Capitalism 3.0 offers viable solutions to some of our most pressing economic, environmental, and social concerns. It is a remarkable look at the future of our economy, a future in which we can retain capitalism's virtues while mitigating its vices.
"This is a dangerous book — it could revolutionize capitalism. It's also a conservative book — it could save capitalism from its own tragic flaws. Every thoughtful citizen should read it." Frances Moore Lappe, author of Diet for a Small Planet and Democracy's Edge
"Peter Barnes, a co-founder of Working Assets, has another important idea: Capitalism 3.0. This version of capitalism can save the planet, redress many inequities of wealth, and reclaim the commons — our air, our water, our airwaves, and more. Here is capitalism as you've never seen it before. Take a look!" George Lakoff, author of Don't Think of an Elephant and Whose Freedom?

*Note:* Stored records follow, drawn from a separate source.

(* ===== verification/Chars.v ===== *)
(** * Chars: characters and strings

    A Rust [char] is a Unicode scalar value, modelled as its code point in
    [N]; a [String] or [&str] is the sequence of its [char]s (what
    [s.chars()] yields and [String::push] builds).  Literals of the sources
    are written [ch "("] and [str "SUM"].

    The character predicates of the standard library that the sources call
    are defined here.  [char::is_alphabetic] is the Unicode [Alphabetic]
    property: on ASCII it is the test for a letter, and beyond ASCII it is a
    table of the Unicode standard, which the class [Unicode] stands for. *)

From Stdlib Require Import Ascii String.
From S2P Require Import Prelude.

#[local] Open Scope N_scope.

Abbreviation char := N (only parsing).
Abbreviation rstring := (list N) (only parsing).

(** ** Literals *)

Definition ch (s : string) : char :=
  match s with
  | String a _ => N_of_ascii a
  | EmptyString => 0
  end.

Fixpoint str (s : string) : rstring :=
  match s with
  | EmptyString => []
  | String a s' => N_of_ascii a :: str s'
  end.

(** [lo..=hi] as a pattern on a [char]. *)
Definition in_range (lo hi c : char) : bool := (lo <=? c) && (c <=? hi).

(** ** Predicates of [core::char] *)

(** [c.is_digit(10)]: the ASCII digits and nothing else. *)
Definition is_digit10 (c : char) : bool := in_range (ch "0") (ch "9") c.

(** The pattern ['A'..='Z' | 'a'..='z']. *)
Definition is_ascii_letter (c : char) : bool :=
  in_range (ch "A") (ch "Z") c || in_range (ch "a") (ch "z") c.

(** [c.is_alphabetic()]. *)
Class Unicode : Type := {
  is_alphabetic : char -> bool;
  is_alphabetic_ascii c : c < 128 -> is_alphabetic c = is_ascii_letter c
}.

(** The instance that computes: it is [char::is_alphabetic] on every
    string that has no alphabetic character outside ASCII. *)
Definition ascii_unicode : Unicode :=
  {| is_alphabetic := is_ascii_letter;
     is_alphabetic_ascii := fun _ _ => eq_refl |}.

(** [s.starts_with(pat)] and [s.contains(pat)] for a pattern that is a
    string. *)
Fixpoint starts_with (s pat : rstring) : bool :=
  match pat, s with
  | [], _ => true
  | p :: pat', c :: s' => (c =? p) && starts_with s' pat'
  | _ :: _, [] => false
  end.

Fixpoint contains (s pat : rstring) : bool :=
  starts_with s pat ||
  match s with
  | [] => false
  | _ :: s' => contains s' pat
  end.

(** [a == b] on strings. *)
Fixpoint str_eqb (a b : rstring) : bool :=
  match a, b with
  | [], [] => true
  | x :: a', y :: b' => (x =? y) && str_eqb a' b'
  | _, _ => false
  end.

(** [s.strip_prefix(pat)] and [s.strip_suffix(pat)]. *)
Fixpoint strip_prefix (pat s : rstring) : option rstring :=
  match pat, s with
  | [], _ => Some s
  | p :: pat', c :: s' => if c =? p then strip_prefix pat' s' else None
  | _ :: _, [] => None
  end.

Definition strip_suffix (pat s : rstring) : option rstring :=
  reverse <$> strip_prefix (reverse pat) (reverse s).

(** [eval_ch]: replace the character literals by their code points. *)
Ltac eval_ch :=
  repeat match goal with
  | |- context [ch ?s] =>
      let v := eval vm_compute in (ch s) in change (ch s) with v
  | H : context [ch ?s] |- _ =>
      let v := eval vm_compute in (ch s) in change (ch s) with v in H
  end.

(** [eval_str]: replace the string literals by their lists of code
    points. *)
Ltac eval_str :=
  repeat match goal with
  | |- context [str ?s] =>
      let v := eval vm_compute in (str s) in change (str s) with v
  | H : context [str ?s] |- _ =>
      let v := eval vm_compute in (str s) in change (str s) with v in H
  end.

(** ** Facts *)

Lemma str_app (s t : string) : str (s ++ t) = str s ++ str t.
Proof. induction s as [|a s IH]; simpl; [done|]. by rewrite IH. Qed.

Lemma str_length (s : string) : length (str s) = String.length s.
Proof. induction s as [|a s IH]; simpl; [done|]. by rewrite IH. Qed.

Lemma starts_with_spec s pat :
  starts_with s pat = true <-> exists post, s = pat ++ post.
Proof.
  revert s. induction pat as [|p pat IH]; intros [|c s]; simpl;
    try (split; [by eauto|done]).
  { split; [done|]. by intros [post [=]]. }
  rewrite andb_true_iff, N.eqb_eq, IH. split.
  - intros [-> [post ->]]. by exists post.
  - intros [post [= -> ->]]. eauto.
Qed.

Lemma contains_spec s pat :
  contains s pat = true <-> exists pre post, s = pre ++ pat ++ post.
Proof.
  induction s as [|c s IH].
  - change (contains [] pat) with (starts_with [] pat || false).
    rewrite orb_false_r, starts_with_spec. split.
    + intros [post E]. by exists [], post.
    + intros (pre & post & E). symmetry in E.
      apply app_eq_nil in E as [_ E]. by exists post.
  - change (contains (c :: s) pat) with (starts_with (c :: s) pat || contains s pat).
    rewrite orb_true_iff, IH, starts_with_spec. split.
    + intros [[post E]|(pre & post & ->)]; [by exists [], post|by exists (c :: pre), post].
    + intros ([|c' pre] & post & E); [left; by exists post|right].
      injection E as -> ->. eauto.
Qed.

Lemma str_eqb_spec a b : str_eqb a b = true <-> a = b.
Proof.
  revert b. induction a as [|x a IH]; intros [|y b]; simpl; try done.
  rewrite andb_true_iff, N.eqb_eq, IH. split; [by intros [-> ->]|by intros [= -> ->]].
Qed.

Lemma strip_prefix_spec pat s r : strip_prefix pat s = Some r <-> s = pat ++ r.
Proof.
  revert s. induction pat as [|p pat IH]; intros [|c s]; simpl; try done.
  - split; [by intros [= <-]|by intros <-].
  - split; [by intros [= <-]|by intros <-].
  - destruct (N.eqb_spec c p) as [->|Hne].
    + rewrite IH. split; [by intros ->|by intros [= ->]].
    + split; [done|]. by intros [= ? _].
Qed.

Lemma strip_suffix_spec pat s r : strip_suffix pat s = Some r <-> s = r ++ pat.
Proof.
  unfold strip_suffix. rewrite fmap_Some. split.
  - intros (r' & E%strip_prefix_spec & ->).
    by rewrite <- (reverse_involutive s), E, reverse_app, reverse_involutive.
  - intros ->. exists (reverse r). rewrite reverse_involutive. split; [|done].
    apply strip_prefix_spec. by rewrite reverse_app.
Qed.

Lemma in_range_spec lo hi c : in_range lo hi c = true <-> lo <= c <= hi.
Proof. unfold in_range. rewrite andb_true_iff, !N.leb_le. done. Qed.

Lemma is_ascii_letter_lt c : is_ascii_letter c = true -> c < 128.
Proof.
  unfold is_ascii_letter. rewrite orb_true_iff, !in_range_spec.
  eval_ch. lia.
Qed.

Lemma is_digit10_lt c : is_digit10 c = true -> c < 128.
Proof. unfold is_digit10. rewrite in_range_spec. eval_ch. lia. Qed.

Lemma is_digit10_not_letter c : is_digit10 c = true -> is_ascii_letter c = false.
Proof.
  unfold is_digit10, is_ascii_letter. rewrite in_range_spec. intros H.
  apply orb_false_iff. split; apply not_true_is_false;
    rewrite in_range_spec; eval_ch; lia.
Qed.

Section Unicode.
Context `{Unicode}.

(** The letter that starts a name is alphabetic, so the loop that collects
    the name consumes it. *)
Lemma is_alphabetic_letter c : is_ascii_letter c = true -> is_alphabetic c = true.
Proof.
  intros Hc. rewrite is_alphabetic_ascii; [done|]. by apply is_ascii_letter_lt.
Qed.

End Unicode.

(** Literals and ranges stay folded under [simpl]. *)
Arguments ch : simpl never.
Arguments str : simpl never.
Arguments in_range : simpl never.

#[export] Hint Resolve is_alphabetic_letter is_ascii_letter_lt : dax.
#[export] Hint Rewrite str_app str_length : dax.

"Reading Capitalism 3.0 is like putting on a new pair of glasses. It is clearly written, provocative, and fresh. And it offers a sharp new tool for solving the problem of capitalism's threat to the commons." Michael Pollan, author of The Omnivore's Dilemma
"Using his years of experience as a successful entrepreneur, Barnes shows how capitalism can be upgraded so that it protects rather than devours our planet. Required reading for everyone who looks further than the next quarter's results." Robert F. Kennedy, Jr., Senior Attorney, Natural Resources Defense Council
"Barnes' concept of commons trusts is nothing short of brilliant. If applied on a large scale, it would fundamentally change capitalism. This idea has legs." Marjorie Kelly, author of The Divine Right of Capital
"Barnes shows us how to build a new economic sector that is held in trust for future generations. Ecosystems and their services would be managed for long-term benefit rather than short-term profit, and all Americans would get cash dividends." Ben Cohen, Co-Founder, Ben & Jerry's
"Barnes has opened the dialogue of the 21st century. He takes the traditional concept of the commons and marries it to the institutions of modern capitalism. In so doing he exposes those who take from the commons without paying, then make the rest of us buy back what we already own." Carl Pope, Executive Director, Sierra Club
Book News Annotation:
Likening the economic system to a computer operating system, Barnes (cofounder and former president of Working Assets Long Distance) suggests that Capitalism 2.0 has become obsolete because it damages the environment and widens inequality. He calls for an upgrade to Capitalism 3.0, the most salient feature of which is the institutionalization of a "commons sector" that preserves and enhances common wealth. Among the proposals proffered are a series of ecosystems trusts, a share per citizen mutual fund that pays dividends to all Americans, a trust fund providing start-up capital to every child, a risk-sharing pool for health care that covers everyone, a national fund based on copyright fees that supports local arts, and a limit on the amount of advertising. Annotation ©2007 Book News, Inc., Portland, OR (booknews.com)
From the cofounder of Working Assets comes a visionary plan to upgrade capitalism.
About the Author
Peter Barnes is cofounder and former president of Working Assets Long Distance. In 1995 he was named Socially Responsible Entrepreneur of the Year for Northern California. He is the author of Who Owns the Sky? and Pawns: The Plight of the Citizen-Soldier, and has written for Newsweek, The New Republic, The New York Times, and many other publications.